Five Lessons I Learned While Writing a Book on Grammar, Language, Mechanics, and Writing Instruction: Part 1
Happy Belated New Year!
I'm delighted to announce that I'm properly back to the newsletter, and for those wondering where I've been, I spent the fall and early winter finishing up my now-completed manuscript for my third book: Good Grammar: Joyful and Affirming Language Lessons That Work for More Students (due out in July).
I took on this project nearly three years ago knowing that it would be a heavy lift. Grammar, language, and mechanics have long been and remain some of the hardest, thorniest, and most contentious topics to teach in the ELA classroom. In 2003, Brock Haussamen in Grammar Alive! called grammar study, “The skunk at the garden party of language arts,” and two decades later, I suspect a great many students and teachers might still agree with him.
The core concept of the book is that I wanted to go back to the very beginning of language (encompassing grammar, mechanics, syntax, and usage) instruction in English and trace its path to the present to seek answers for why it is often the skunk and what we can do to make it more engaging, meaningful, affirming, joyful, clear, and memorable. It has been one of the most exciting pedagogical journeys I've ever embarked upon, but like some journeys, the path was much more rocky and roundabout than expected, and I'm sorry about the unexpected delays in getting back to the newsletter.
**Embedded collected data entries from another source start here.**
(** The two updates and the insertion, once both buckets have room. *)
Lemma reserve_final d s epoch n k1 k2 (l1 l2 : Z) uuid u d' :
  budget_inv d → s ∈ wake_session d → 0 < n →
  room d k1 epoch n → room d k2 epoch n → k1 ≠ k2 →
  same_set [k1; k2] (session_buckets s) = true →
  (for_each [(k1, l1); (k2, l2)] (λ b, update (in_bucket b.1.1 b.1.2 epoch) (add_reserved n) ;;
                                       mret tt) ;;
   insert (BudgetReservation uuid (ws_session_id s) epoch n B_active)) d = (Ok u, d') →
  budget_inv d'.
Proof.
  intros [Hd Hv] Hs Hn Hr1 Hr2 Hne Hset E. set (rv := BudgetReservation uuid _ epoch n B_active) in *.
  split.
  { apply (f_equal snd) in E. cbn [snd] in E. rewrite <- E.
    match goal with |- db_ok (?m d).2 => enough (Hm : preserves db_ok m) by by apply Hm end.
    preserve. }
  assert (Hk : buckets_of (view d) rv = session_buckets s).
  { unfold buckets_of. simpl. by rewrite session_assoc. }
  assert (Hkeys : ∀ b, holds (view d) b rv = (epoch =? bb_epoch b) && mem (bucket_key b) [k1; k2]).
  { intros b. unfold holds. rewrite Hk. simpl rv_epoch. f_equal. apply eq_bool_prop_intro.
    rewrite !Is_true_true, !mem_spec. symmetry. by apply same_set_spec. }
  apply bind_ok in E as (?&d1&E1&E). injection E1 as _ <-. unfold insert in E.
  destruct (unique_ok rv _); [|discriminate E]. destruct (refs_ok _ (fkeys rv)); [|discriminate E].
  injection E as _ <-.
  assert (Ev : map (reserve_held (view d) rv) (budget_bucket d)
    = set_where (in_bucket k2.1 k2.2 epoch) (add_reserved n)
        (set_where (in_bucket k1.1 k1.2 epoch) (add_reserved n) (budget_bucket d))).
  { unfold set_where. rewrite map_map. apply map_ext. intros b.
    rewrite (two_buckets (add_reserved n) k1 k2) by (done || by intros []).
    unfold reserve_held. by rewrite Hkeys. }
  unfold view. cbn [tbl set_tbl budget_bucket_table budget_reservation_table budget_bucket
    budget_reservation wake_session]. rewrite <- Ev. apply (sound_reserve (view d) rv); try done.
  - rewrite Hk. intros k Hin. apply same_set_spec with (x:=k) in Hset. apply Hset in Hin.
    rewrite !elem_of_cons, elem_of_nil in Hin.
    destruct Hin as [->|[->|[]]]; [destruct Hr1 as (b&?&?&?&_)|destruct Hr2 as (b&?&?&?&_)];
      exists b; done.
  - intros b Hb Hh. rewrite Hkeys in Hh. bool_hyps. apply mem_spec in H0.
    rewrite !elem_of_cons, elem_of_nil in H0.
    destruct H0 as [Eb|[Eb|[]]]; [destruct Hr1 as (b'&?&?&?&?)|destruct Hr2 as (b'&?&?&?&?)];
      (replace b with b' by (apply (bucket_unique d); first [done|congruence])); done.
Qed.

Lemma reserve_inv sid epoch n buckets now uuid :
  preserves budget_inv (reserve_budget sid epoch n buckets now uuid).
Proof.
  unfold reserve_budget. destruct (n <=? 0) eqn:En; [by intros d Hd|].
  apply preserves_bind; [apply preserves_lift|intros _].
  apply preserves_bind; [|intros; apply preserves_ret].
  intros d Hd. match goal with |- budget_inv (?m d).2 => destruct (m d) as [[u|e] d'] eqn:E end;
    [|apply immediate_err in E; by subst d'].
  apply immediate_ok in E. simpl.
  apply bind_ok in E as (o&?&E1&E). destruct o as [s|]; [|discriminate E].
  apply select_one_ok in E1 as (->&Hs&Hsid). apply andb_true_iff in Hsid as [Hsid _].
  apply andb_true_iff in Hsid as [Hsid _]. apply bool_decide_eq_true in Hsid as <-.
  apply bind_ok in E as (?&?&E1&E). apply throw_if_ok in E1 as [Hlen ->].
  apply bind_ok in E as (?&?&E1&E). apply throw_if_ok in E1 as [Hset ->]. bool_hyps.
  destruct buckets as [|[[sc1 su1] l1] [|[[sc2 su2] l2] [|]]]; try discriminate.
  apply bind_ok in E as (?&d2&E1&E). apply bind_ok in E1 as (?&d1&E1&E2).
  apply bind_ok in E2 as (?&?&E2&E3). injection E3 as _ ->.
  apply check_bucket_ok in E1 as [Hg1 Hr1]; [|done].
  apply check_bucket_ok in E2 as [Hg2 Hr2]; [|apply Hg1].
  apply (room_grown d1 d2) in Hr1; [|done]. destruct Hg1 as [_ _ R1 S1], Hg2 as [Hd2 _ R2 S2].
  cbn [tbl wake_session_table] in Hs. rewrite <- S1, <- S2 in Hs. clear d1 R1 R2 S1 S2 Hd.
  apply bind_ok in E as (?&?&E1&E). apply throw_if_ok in E1 as [_ ->].
  apply (reserve_final d2 s epoch n (sc1, su1) (sc2, su2) l1 l2 uuid u d'); try done; [lia|].
  match goal with H : no_dup _ = true |- _ => apply no_dup_spec in H; simpl in H;
      apply NoDup_cons in H as [H _]; rewrite list_elem_of_singleton in H; done end.
Qed.

Lemma delete_inv (p : broker_request_row → bool) : preserves budget_inv (delete_where p).
Proof.
  apply frame; [|by intros]. intros d Hd.
  exact (delete_request_ok p d Hd).
Qed.

#[export] Hint Resolve reserve_inv delete_inv : preserve.

(** Unfold the operations, except those with a lemma of their own. *)
Ltac unfold_rest :=
  unfold create_session, revoke_session, finish_session, force_terminate_session,
    reap_expired_session, reserve_worker, reserve_request, mark_request_applying,
    abandon_read_request, finish_request, audit, set_supervisor_value, checkpoint, begin_snapshot,
    stage_observation, finish_snapshot, finish_event_routing, add_route, enqueue_delivery,
    lease_delivery, start_delivery, finish_delivery, release_budget_hold,
    force_delivery_uncertain, prepare_wake, mark_wake_running, finish_wake, record_process,
    finish_process, recover_orphan_session, recover_prepared_wake, reserve_reconcile,
    mark_reconcile_applying, finish_reconcile, mark_budget_uncertain, advance_checkpoint,
    bind_route, check_route, sweep, quarantine_running, exhaust, next_eligible,
    _retry_leased_delivery, set_routes, close_session, fail_workers, hold_reservations,
    count_org_workers, count_org_parents, count_live_workers.

Lemma exec_budget_inv o : preserves budget_inv (exec o).
Proof.
  destruct o; simpl; apply preserves_void; unfold_rest; preserve.
Qed.

Lemma reachable_budget_inv d : reachable d → budget_inv d.
Proof.
  apply reachable_invariant; [|apply exec_budget_inv]. split.
  - intros t. by destruct t; split; try constructor.
  - split; intros *; rewrite elem_of_nil; by intros.
Qed.

(** C5: in every reachable database a bucket's reserved tokens cover its
    active reservations, and what is consumed and reserved stays within the
    limit unless a reservation of that bucket is marked for manual review. *)
Theorem budget_never_overspent d b :
  reachable d → b ∈ budget_bucket d →
  held (view d) b ≤ bb_reserved_tokens b ∧
  (bb_consumed_tokens b + bb_reserved_tokens b ≤ bb_token_limit b ∨ flagged (view d) b).
Proof.
  intros [_ Hv]%reachable_budget_inv Hb. by destruct (all_buckets_sound _ Hv b Hb).
Qed.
There will be much more to come concerning the book in the future, but for now, I wanted to restart the newsletter with five quick posts between now and our Spring Break on five essential lessons that I learned concerning how to teach language better in the process of writing this book. These posts will be the type of short, practical, ready-for-implementation ones that I love to stumble across as the February push toward the April tests in Michigan gets in gear.
Also, before moving on, a quick logistical change: After experimenting with Substack, I've decided to return to my long-running WordPress host and Mailchimp newsletter. It is just a better fit, so look for future newsletters to come from me through Mailchimp, not Substack.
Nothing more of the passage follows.